WHAT YOU NEED TO DO: Everything from the line containing "Lemma init_wf max_blocks" through the line containing "b = mkBlock" should be repeated exactly, and nothing else from the data.

GIVEN DATA:
◆ ◆ ◆ ◆ ◆

(** The web search as a service: the parsed body of an OK response, or a
    failure (a response that is not OK, a timeout, a body that does not
    parse). *)
Definition brave_reply_of (brave_search : string -> completion BraveData)
    : string -> list Song :=
  fun query =>
    match brave_search query with
    | Normal data => extractSongsFromBraveResultsFast data query
    | Throw _ => []
    end.

(** * Reference definitions and example inputs *)

(** The keys of a list of songs, as a set. *)
Definition keys_of (songs : list Song) : gset string := list_to_set (map song_key songs).

(** ** The dedupe key, as the specification words it *)

(** A field lower-cased, trimmed and cut to its first 20 characters. *)
Definition truncated20 (field : string) : string :=
  Str.slice0 20 (Str.trim (Str.toLowerCase field)).

(** The key of a song: its truncated title and its truncated artist. *)
Definition spec_key (song : Song) : option string * option string :=
  (option_map truncated20 (title song), option_map truncated20 (artist song)).

(** White space only. *)
Definition blank (s : string) : bool := forallb Str.is_space (list_ascii_of_string s).

(** Neither the first nor the last character is white space. *)
Definition no_space_at_ends (s : string) : bool :=
  match s with
  | String c _ => negb (Str.is_space c)
  | EmptyString => true
  end
  && match List.last (map Some (list_ascii_of_string s)) None with
     | Some c => negb (Str.is_space c)
     | None => true
     end.

(** ** The basic score, as the specification words it *)

Definition source_points (song : Song) : Z :=
  if source_is song "mistral_ai_generation" then 5
  else if source_is song "brave_search" then 2
  else 0.

Definition year_in_range (song : Song) : bool :=
  match year song with
  | Some y => (1950 <=? y) && (y <=? 2024)
  | None => false
  end.

Definition impact_at_least_6 (song : Song) : bool :=
  match cultural_impact_score song with
  | Some q => Qle_bool 6 q
  | None => false
  end.

(** A field that is absent, or shorter than two characters. *)
Definition too_short (x : option string) : bool :=
  match x with
  | Some s => (String.length s <? 2)%nat
  | None => true
  end.

(** [word] occurs in [text], whatever the case of either. *)
Definition occurs_ignoring_case (text word : string) : bool :=
  Str.includes (Str.toLowerCase text) (Str.toLowerCase word).

(** The text of a field; a missing field has none. *)
Definition field_text (x : option string) : string :=
  match x with
  | Some s => s
  | None => EmptyString
  end.

(** The words of the prompt longer than two characters that occur in
    ["title artist"]. *)
Definition matching_words (prompt : string) (song : Song) : list string :=
  List.filter
    (fun word => (2 <? String.length word)%nat
                 && occurs_ignoring_case
                      (field_text (title song) ++ " " ++ field_text (artist song)) word)
    (Str.split_space prompt).

Definition spec_basic_score (prompt : string) (song : Song) : Z :=
  0 + source_points song
    + (if year_in_range song then 2 else 0)
    + (if impact_at_least_6 song then 3 else 0)
    + Z.of_nat (length (matching_words prompt song))
    - (if too_short (title song) then 3 else 0)
    - (if too_short (artist song) then 3 else 0).
(** * Cloud Custodian: account filters and RDS cluster actions

    A shallow embedding of [c7n/resources/account.py] and
    [c7n/resources/rdscluster.py].  Python objects are JSON-like values,
    the provider API is an oracle that answers a request in view of the
    requests made so far, and every function that talks to the provider,
    writes to a logger or annotates a resource record is a computation in
    a state-and-exception monad over an explicit [world]. *)

From stdpp Require Import gmap strings list fin_maps.
From Stdlib Require Import ZArith.

Local Open Scope string_scope.
Local Open Scope Z_scope.
Local Set Warnings "-register-all".

(** ** Python values and the primitive operations the two modules use *)

Module Py.

(** Resource records, API responses and their members.  Mappings have
    string field names; non-integral numbers are outside the model. *)
Inductive value : Type :=
| VNone
| VBool (b : bool)
| VInt (z : Z)
| VStr (s : string)
| VList (l : list value)
| VDict (d : gmap string value).

(** The exceptions that the modelled code can raise or receive.
    [ClientError] carries the [response] attribute of the provider's
    error object. *)
Inductive exn : Type :=
| KeyError (key : value)
| IndexError
| TypeError
| ValueError
| AttributeError (attr : string)
| NameError (name : string)
| ZeroDivisionError
| ClientError (response : value).

Inductive result (A : Type) : Type :=
| Ok (a : A)
| Raise (e : exn).
Arguments Ok {A} a.
Arguments Raise {A} e.
(** ** Initialisation *)

Lemma init_wf max_blocks block_size p' :
  init max_blocks block_size default_pool = Some (Value tt, p') ->
  pool_wf p' /\ max_blocks_ p' = max_blocks /\ block_size_ p' = block_size /\
  num_free_blocks p' = max_blocks /\ forall id, used p' id = None.
Proof.
  unfold init, default_pool. simpl. intros H.
  destruct ((max_blocks <=? 0) || (block_size <=? 0)) eqn:E1; [discriminate H|].
  destruct (INT_MAX <? max_blocks * block_size) eqn:E2; [discriminate H|].
  injection H as <-. bprop.
  set (n := Z.to_nat max_blocks). set (ids := map Z.of_nat (seq 0 n)).
  assert (ids = Z.of_nat <$> seq 0 n) as Eids by done.
  assert (length ids = n) as Hlen by (rewrite Eids; by rewrite length_fmap, length_seq).
  assert (forall i j, ids !! i = Some j -> j = Z.of_nat i /\ (i < n)%nat) as Hids.
  { intros i j Hi. rewrite Eids, list_lookup_fmap in Hi.
    apply fmap_Some in Hi as (k & Hk & ->). apply lookup_seq in Hk. split; [f_equal|]; lia. }
  assert (forall i b, at_Z (map (fun i => mkBlock i 0 Free) ids) i = Some b ->
            b = mkBlock i 0 Free /\ i ∈ ids) as Hat.
  { intros i b Hi. apply at_Z_Some in Hi as [Hr Hi].
    change (map ?f ids) with (f <$> ids) in Hi. rewrite list_lookup_fmap in Hi.
    apply fmap_Some in Hi as (k & Hk & ->). pose proof (Hids _ _ Hk) as [-> _].
    rewrite Z2Nat.id in * by lia. split; [done|]. eapply list_elem_of_lookup_2; eauto. }
  split_and!; simpl; try done.
  - split; simpl; try lia.
    + unfold size_Z. rewrite length_map, Hlen. lia.
    + intros id b Hb. apply Hat in Hb as [-> Hin]. simpl. naive_solver.
    + intros id (i & Hi)%list_elem_of_lookup. apply Hids in Hi. lia.
    + rewrite Eids. apply NoDup_fmap; [apply _ | apply NoDup_seq].
  - unfold num_free_blocks, size_Z. simpl. rewrite Hlen. lia.
  - intros id. unfold used. simpl.
    destruct (at_Z _ id) as [b|] eqn:Hb; [|done]. by apply Hat in Hb as [-> _].
Qed.

(** ** Refinement of the abstract contract *)

Definition pool_abs (p : BlockPool) (s : PoolSpec.t) : Prop :=
  pool_wf p /\ PoolSpec.free s = free_list_ p /\ forall id, PoolSpec.in_use s !! id = used p id.

(** With assertions, an operation on a block outside its contract stops. *)
Lemma guarded_block_None `{BuildMode} {A} p id (f : Z -> bool) (k : Block -> option A) :
  pool_wf p -> NDEBUG = false ->
  (forall b, used p id = Some (block_ref_count b) -> f (block_ref_count b) = true -> k b = None) ->
  (block ← get_block id p;
   ASSERT (NDEBUG || (is_in_use block && f (block_ref_count block))) ;; k block) = None.
Proof.
  intros Hwf Hnd Hf. rewrite get_block_at, Hnd by done.
  destruct (at_Z (blocks_ p) id) as [b|] eqn:Hb; [|done]. simpl.
  unfold is_in_use. case_bool_decide as Hs; [|done]. simpl.
  destruct (f (block_ref_count b)) eqn:Ef; [|done]. apply Hf; [|done]. apply used_Some. eauto.
Qed.

Lemma retain_request_None `{BuildMode} p id :
  pool_wf p -> NDEBUG = false -> (forall n, used p id = Some n -> 0 < n -> int_sum (n + 1) = None) ->
  retain_request id p = None.
Proof.
  intros Hwf Hnd Hf. apply (guarded_block_None p id (fun n => 0 <? n)); [done..|].
  intros b Hb Hn. by rewrite (Hf _ Hb) by lia.
Qed.
(* ===== verification/BlockCacheInv.v ===== *)
(** * The pool and the cache together: invariant and operation lemmas

    [kv_inv S s] ties the cache's indexes to the pool: the LRU holds exactly
    the cached blocks without request references, except for the blocks of
    [S], whose last reference was just released and which the release loop
    has still to hand to the LRU or to the free list.  The effect of every
    operation on the reference counts is stated through [held]. *)

From Stdlib Require Import ZArith Lia.
From stdpp Require Import prelude strings gmap fin_maps.
From S2P Require Import Prelude Base BlockPool PrefixCache BlockCache.

(** ** Invariant *)

Record kv_inv (S : Z -> Prop) (s : KvState) : Prop := mk_kv_inv {
  inv_pool : pool_wf (kv_pool s);
  inv_entry : forall it e, entries_ (kv_cache s) !! it = Some e ->
    by_block_ (kv_cache s) !! entry_block_id e = Some it /\ it < next_entry_ (kv_cache s) /\
    is_Some (used (kv_pool s) (entry_block_id e)) /\
    exists l, by_hash_ (kv_cache s) !! prefix_hash e = Some l /\ it ∈ l;
  inv_by_block : forall id it, by_block_ (kv_cache s) !! id = Some it ->
    exists e, entries_ (kv_cache s) !! it = Some e /\ entry_block_id e = id;
  inv_by_hash : forall h l, by_hash_ (kv_cache s) !! h = Some l ->
    l <> [] /\ NoDup l /\
    forall it, it ∈ l -> exists e, entries_ (kv_cache s) !! it = Some e /\ prefix_hash e = h;
  inv_idle_nodup : NoDup (idle_lru_ (kv_cache s));
  inv_idle : forall it, it ∈ idle_lru_ (kv_cache s) ->
    exists e, entries_ (kv_cache s) !! it = Some e /\
      used (kv_pool s) (entry_block_id e) = Some 0 /\ ~ S (entry_block_id e);
  inv_zero : forall id, used (kv_pool s) id = Some 0 ->
    S id \/ exists it, by_block_ (kv_cache s) !! id = Some it /\ it ∈ idle_lru_ (kv_cache s);
}.

(** The invariant between operations: nothing is pending. *)
Definition kv_ok (s : KvState) : Prop := kv_inv (fun _ => False) s.

(** The reference count of a block, zero when it is free. *)
Definition held (s : KvState) (id : Z) : Z := default 0 (used (kv_pool s) id).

◆ ◆ ◆ ◆ ◆

RESULT OF THE EXERCISE:
Lemma init_wf max_blocks block_size p' :
  init max_blocks block_size default_pool = Some (Value tt, p') ->
  pool_wf p' /\ max_blocks_ p' = max_blocks /\ block_size_ p' = block_size /\
  num_free_blocks p' = max_blocks /\ forall id, used p' id = None.
Proof.
  unfold init, default_pool. simpl. intros H.
  destruct ((max_blocks <=? 0) || (block_size <=? 0)) eqn:E1; [discriminate H|].
  destruct (INT_MAX <? max_blocks * block_size) eqn:E2; [discriminate H|].
  injection H as <-. bprop.
  set (n := Z.to_nat max_blocks). set (ids := map Z.of_nat (seq 0 n)).
  assert (ids = Z.of_nat <$> seq 0 n) as Eids by done.
  assert (length ids = n) as Hlen by (rewrite Eids; by rewrite length_fmap, length_seq).
  assert (forall i j, ids !! i = Some j -> j = Z.of_nat i /\ (i < n)%nat) as Hids.
  { intros i j Hi. rewrite Eids, list_lookup_fmap in Hi.
    apply fmap_Some in Hi as (k & Hk & ->). apply lookup_seq in Hk. split; [f_equal|]; lia. }
  assert (forall i b, at_Z (map (fun i => mkBlock i 0 Free) ids) i = Some b ->
            b = mkBlock i 0 Free /\ i ∈ ids) as Hat.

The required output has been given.